Why Phonon is a broken wheel
In the discussion the approach taken by the Phonon abstraction layer which the Phonon project is advocating for inclusion in KDE4 also came up. I have held back blogging about Phonon for some time to avoid flamewars, but I don't want to have efforts like OSDL delayed due to setups like Phonon being promoted or thought of as a workable solution for the issues faced. Let me start of with a brief introduction to the area of multimedia frameworks.
First of all multimedia frameworks are very complex systems, handling very hard technical problems in order to cater for issues ranging from problems from dealing with the analog past (for some technical information in this field I recommend fourcc.org), a forest of media formats with different traits, a host of features/deficiencies in hardware and a wide range of other software solutions to interact with like sound servers and legacy systems. On top of this you add performance and latency requirements, network protocols and multiplatform issues. In the end you have a problem space where even those who have worked on the issues for many years need to keep their head clear when designing the framework.
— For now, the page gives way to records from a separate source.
(** X4.  The fence stripping unwraps a fenced payload: from a response
    made of a lead-in, the opening fence with its [json] tag, a payload and
    the closing fence, where neither lead-in nor payload holds a backtick,
    what is left is lead-in and payload, trimmed.  The lead-in is kept. *)
Theorem strip_fences_unwraps (lead payload : pystr) :
  no_tick lead = true -> no_tick payload = true ->
  strip_fences (lead ++ fence_json ++ payload ++ fence) = strip (lead ++ payload).
Proof.
  intros Hl Hp. unfold strip_fences.
  assert (E1 : replace fence_json [] (lead ++ fence_json ++ payload ++ fence)
               = lead ++ payload ++ fence).
  { rewrite FenceMore.fence_json_cons at 1 2.
    rewrite (FenceMore.replace_skips_tick_free _ [] lead _ Hl).
    rewrite FenceMore.replace_hit.
    rewrite (FenceMore.replace_skips_tick_free _ [] payload _ Hp).
    rewrite <- FenceMore.fence_json_cons.
    now rewrite (FenceMore.replace_no_occurrence fence_json [] fence eq_refl). }
  rewrite E1.
  rewrite FenceMore.fence_cons at 1.
  rewrite (FenceMore.replace_skips_tick_free _ [] lead _ Hl).
  rewrite (FenceMore.replace_skips_tick_free _ [] payload _ Hp).
  rewrite <- FenceMore.fence_cons.
  replace (replace fence [] fence) with (@nil pychar) by reflexivity.
  now rewrite app_nil_r.
Qed.

(** X4 at the usual shape of an answer. *)
Lemma strip_fences_unwraps_witness :
  strip_fences ([] ++ fence_json ++ (nl ++ qlit "{'title': 'Soup'}" ++ nl) ++ fence)
  = qlit "{'title': 'Soup'}".
Proof.
  rewrite (strip_fences_unwraps [] (nl ++ qlit "{'title': 'Soup'}" ++ nl));
    reflexivity.
Defined.

(** X5.  Stripping the fences of a stripped text changes nothing. *)
Theorem strip_fences_idempotent (content : pystr) :
  strip_fences (strip_fences content) = strip_fences content.
Proof.
  pose proof (FenceFacts.strip_fences_clean content) as H.
  assert (Hj : occurs fence_json (strip_fences content) = false).
  { destruct (occurs fence_json (strip_fences content)) eqn:E; [|reflexivity].
    rewrite FenceFacts.fence_json_ticks in E.
    apply PyStrFacts.occurs_prefix in E. now rewrite H in E. }
  unfold strip_fences at 1.
  rewrite (FenceMore.replace_no_occurrence fence_json [] _ Hj).
  rewrite (FenceMore.replace_no_occurrence fence [] _ H).
  unfold strip_fences. apply PyStrFacts.strip_idempotent.
Qed.

(** ** The text-generation tools, again *)

Module ToolMore.

Section WithInterpreter.
Context {py : interpreter}.

Lemma invoke_and_check_cases (llm : llm_service) (prompt : pystr) :
  (exists content v,
      llm prompt = Ok content /\ json_loads (strip_fences content) = Some v
      /\ invoke_and_check llm prompt = Ok (strip_fences content)
      /\ ~ generation_fails llm prompt)
  \/ (exists e, invoke_and_check llm prompt = Raise e
                /\ generation_fails llm prompt
                /\ (llm prompt = Raise e
                    \/ exists content,
                         llm prompt = Ok content
                         /\ loads (strip_fences content) = Raise e)).
Proof.
  unfold invoke_and_check, bind, generation_fails.
  destruct (llm prompt) as [content|e] eqn:E.
  - destruct (loads (strip_fences content)) as [v|e] eqn:F.
    + left. exists content, v. apply loads_some in F. repeat split.
      * exact F.
      * intros [[e He] | (c & Hc & Hn)]; [discriminate|].
        injection Hc as <-. rewrite F in Hn. discriminate.
    + right. exists e. split; [reflexivity|]. split.
      * right. exists content. split; [reflexivity|].
        apply loads_none. now exists e.
      * right. now exists content.
  - right. exists e. split; [reflexivity|]. split; [|now left].
    left. now exists e.
Qed.

End WithInterpreter.

End ToolMore.

(** X6.  Whatever the service does, what each of the two tools returns is
    valid JSON: the [json.loads] its caller applies (lines 223 and 230)
    never raises. *)
Theorem tool_output_always_loads {py : interpreter}
    (llm : llm_service) (ingredients dietary_needs recipe_text : pystr) :
  (exists recipe : json,
      loads (fst (create_recipe llm ingredients dietary_needs)) = Ok recipe)
  /\ (exists nutrition : json,
         loads (fst (get_nutritional_info llm recipe_text)) = Ok nutrition).
Proof.
  split.
  - unfold create_recipe.
    destruct (ToolMore.invoke_and_check_cases
                llm (recipe_prompt ingredients dietary_needs))
      as [(content & v & _ & Hv & -> & _) | (e & -> & _)]; simpl fst.
    + exists v. now apply loads_some.
    + exists sentinel_recipe. exact sentinel_recipe_loads.
  - unfold get_nutritional_info.
    destruct (ToolMore.invoke_and_check_cases llm (nutrition_prompt recipe_text))
      as [(content & v & _ & Hv & -> & _) | (e & -> & _)]; simpl fst.
    + exists v. now apply loads_some.
    + exists sentinel_nutrition. exact sentinel_nutrition_loads.
Qed.

(** X7.  [create_recipe] reports through [st.error] exactly when the
    generation fails: then it emits one error notice, which carries the
    exception of the service or, when the service answered, the exception
    of [json.loads] (a syntax error, an integer beyond the digit limit, a
    nesting beyond the frames left), and returns the sentinel text;
    otherwise it emits nothing and returns the service's answer with its
    fences stripped, unchanged otherwise.  [get_nutritional_info] does the
    same with its own sentinel. *)
Theorem tools_notify_exactly_on_failure {py : interpreter}
    (llm : llm_service) (ingredients dietary_needs recipe_text : pystr) :
  ((generation_fails llm (recipe_prompt ingredients dietary_needs)
    /\ exists e, create_recipe llm ingredients dietary_needs
                 = (dumps_display sentinel_recipe,
                    [StError (lit "Error generating recipe: ") e])
                 /\ (llm (recipe_prompt ingredients dietary_needs) = Raise e
                     \/ exists content,
                          llm (recipe_prompt ingredients dietary_needs) = Ok content
                          /\ loads (strip_fences content) = Raise e))
   \/ (~ generation_fails llm (recipe_prompt ingredients dietary_needs)
       /\ exists content,
            llm (recipe_prompt ingredients dietary_needs) = Ok content
            /\ create_recipe llm ingredients dietary_needs
               = (strip_fences content, [])))
  /\ ((generation_fails llm (nutrition_prompt recipe_text)
       /\ exists e, get_nutritional_info llm recipe_text
                    = (dumps_display sentinel_nutrition,
                       [StError (lit "Error generating nutritional info: ") e])
                    /\ (llm (nutrition_prompt recipe_text) = Raise e
                        \/ exists content,
                             llm (nutrition_prompt recipe_text) = Ok content
                             /\ loads (strip_fences content) = Raise e))
      \/ (~ generation_fails llm (nutrition_prompt recipe_text)
          /\ exists content,
               llm (nutrition_prompt recipe_text) = Ok content
               /\ get_nutritional_info llm recipe_text
                  = (strip_fences content, []))).
Proof.
  split.
  - unfold create_recipe.
    destruct (ToolMore.invoke_and_check_cases
                llm (recipe_prompt ingredients dietary_needs))
      as [(content & v & Hc & _ & -> & Hn) | (e & -> & Hf & Hcause)].
    + right. split; [exact Hn|]. now exists content.
    + left. split; [exact Hf|]. now exists e.
  - unfold get_nutritional_info.
    destruct (ToolMore.invoke_and_check_cases llm (nutrition_prompt recipe_text))
      as [(content & v & Hc & _ & -> & Hn) | (e & -> & Hf & Hcause)].
    + right. split; [exact Hn|]. now exists content.
    + left. split; [exact Hf|]. now exists e.
Qed.

(** X8.  The text either tool returns never holds a code fence and is
    never padded with white space. *)
Theorem tool_output_has_no_fence {py : interpreter}
    (llm : llm_service) (ingredients dietary_needs recipe_text : pystr) :
  (occurs fence (fst (create_recipe llm ingredients dietary_needs)) = false
   /\ trimmed (fst (create_recipe llm ingredients dietary_needs)))
  /\ (occurs fence (fst (get_nutritional_info llm recipe_text)) = false
      /\ trimmed (fst (get_nutritional_info llm recipe_text))).
Proof.
  assert (T : forall t : pystr, t <> [] -> strip t = t -> trimmed t).
  { intros t _ E. rewrite <- E. apply TextMore.strip_trimmed. }
  split.
  - unfold create_recipe.
    destruct (ToolMore.invoke_and_check_cases
                llm (recipe_prompt ingredients dietary_needs))
      as [(content & v & _ & _ & -> & _) | (e & -> & _)]; simpl fst.
    + split; [apply FenceFacts.strip_fences_clean | apply TextMore.strip_trimmed].
    + split; [reflexivity|]. apply T; [discriminate | reflexivity].
  - unfold get_nutritional_info.
    destruct (ToolMore.invoke_and_check_cases llm (nutrition_prompt recipe_text))
      as [(content & v & _ & _ & -> & _) | (e & -> & _)]; simpl fst.
    + split; [apply FenceFacts.strip_fences_clean | apply TextMore.strip_trimmed].
    + split; [reflexivity|]. apply T; [discriminate | reflexivity].
Qed.

(** X9.  A fenced answer is accepted: when the service wraps a payload
    without backticks between the opening fence with its [json] tag and the
    closing fence, and the trimmed payload is valid JSON, [create_recipe]
    returns the trimmed payload, emits no notice, and its caller loads the
    payload's value. *)
Theorem create_recipe_accepts_fenced_json {py : interpreter}
    (llm : llm_service) (ingredients dietary_needs payload : pystr) (v : json) :
  llm (recipe_prompt ingredients dietary_needs) = Ok (fence_json ++ payload ++ fence) ->
  no_tick payload = true ->
  json_loads (strip payload) = Some v ->
  create_recipe llm ingredients dietary_needs = (strip payload, [])
  /\ loads (fst (create_recipe llm ingredients dietary_needs)) = Ok v.
Proof.
  intros Hllm Hp Hv.
  pose proof (strip_fences_unwraps [] payload eq_refl Hp) as E.
  cbn [app] in E.
  assert (C : create_recipe llm ingredients dietary_needs = (strip payload, [])).
  { unfold create_recipe.
    rewrite (invoke_and_check_passes llm _ _ v Hllm) by now rewrite E.
    now rewrite E. }
  split; [exact C|]. rewrite C. simpl fst. now apply loads_some.
Qed.

(** X9 for an answer in the usual shape. *)
Lemma create_recipe_accepts_fenced_json_witness :
  create_recipe
    (fun _ => Ok (fence_json ++ (nl ++ qlit "{'title': 'Soup'}" ++ nl) ++ fence))
    (lit "leeks") (lit "Vegan")
  = (qlit "{'title': 'Soup'}", []).
Proof.
  exact (proj1 (create_recipe_accepts_fenced_json
                  (fun _ => Ok (fence_json ++ (nl ++ qlit "{'title': 'Soup'}" ++ nl)
                                ++ fence))
                  (lit "leeks") (lit "Vegan")
                  (nl ++ qlit "{'title': 'Soup'}" ++ nl)
                  (JObj [(lit "title", JStr (lit "Soup"))])
                  eq_refl eq_refl eq_refl)).
Defined.

(** ** The renderer, again *)

Module PdfMore.
Import Pdf.

Lemma keeps_ret {A : Type} (a : A) : keeps_files (ret a).
Proof. intros st. reflexivity. Qed.

Lemma keeps_lift {A : Type} (r : result A) : keeps_files (lift r).
Proof. intros st. reflexivity. Qed.
(** * redis_basic: a data cache and a page cache over a key-value store

    Shallow embedding of [0x02-redis_basic/exercise.py] and
    [0x02-redis_basic/web.py].

    The two Python modules are glue code over three libraries: the Python
    builtins ([str], [bytes], [int], [repr], [uuid]), the redis-py client
    with the Redis server behind it, and [requests].  The embedding keeps
    the code of the two modules as it is written and gives each library
    call the behaviour the library documents:

    - [Py]      Python values, UTF-8, [int()], [repr()], [uuid4], exceptions
                and the state-and-exception monad the programs run in;
    - [Redis]   the server: a keyspace with expiry, a clock and the log of
                the commands it received;
    - [Client]  redis-py: argument encoding, one method per command used;
    - [Exercise] exercise.py;
    - [Web]     web.py. *)

From Stdlib Require Import ZArith NArith Lia List Bool Ascii String.
From Stdlib Require Import DecimalString DecimalZ.
From stdpp Require Import gmap strings list fin_maps.
(** * MAIK: the contract-generation pipeline

    A shallow embedding of [openai-client.ts], [cli.ts], [types.ts] and
    [contract-processor.ts].  The asynchronous methods run strictly one after
    the other, so every [async] function is a computation in a state monad
    that can also throw a JavaScript value or stay blocked on the terminal.

    The state holds what the code reads and writes: the file system, the
    environment, the clock, the lines the user will type, the chat-completion
    provider with the log of the requests sent to it, the terminal, and the
    session object of the [ContractProcessor]. *)

From Stdlib Require Import ZArith NArith QArith List String Ascii DecimalString DecimalZ
  DecimalPos.
From stdpp Require Import gmap list.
Multimedia frameworks are also by their nature abstraction layers themselves, trying to abstract away all the demuxers, muxers, decoders, encoders, cameras, soundcards, sound systems, network protocols and various types of filters into a coherent and userfriendly API.
Now to get back to why I think Phonon is conceptually broken. First of all it is destined to fall into one of two traps. Either its API become so high level and limited that application developers will shun it due to a lack of features, meaning that you have an API useful for doing 'ding' sounds in standard applications, but anyone wanting more powerful operations will feel its a bigger hindrance than a help. On the other hand if they actually try to implement a feature set that is big enough to at least satisfy a subset, of for instance music player writers, then they will be forced into accessing things so deep in the frameworks that the operations become so framework specific that generalizing them away into a common API will at best be a kludge and at worst produce various broken behaviour changing depending on framework chosen.
Phonon also falls short in many other areas.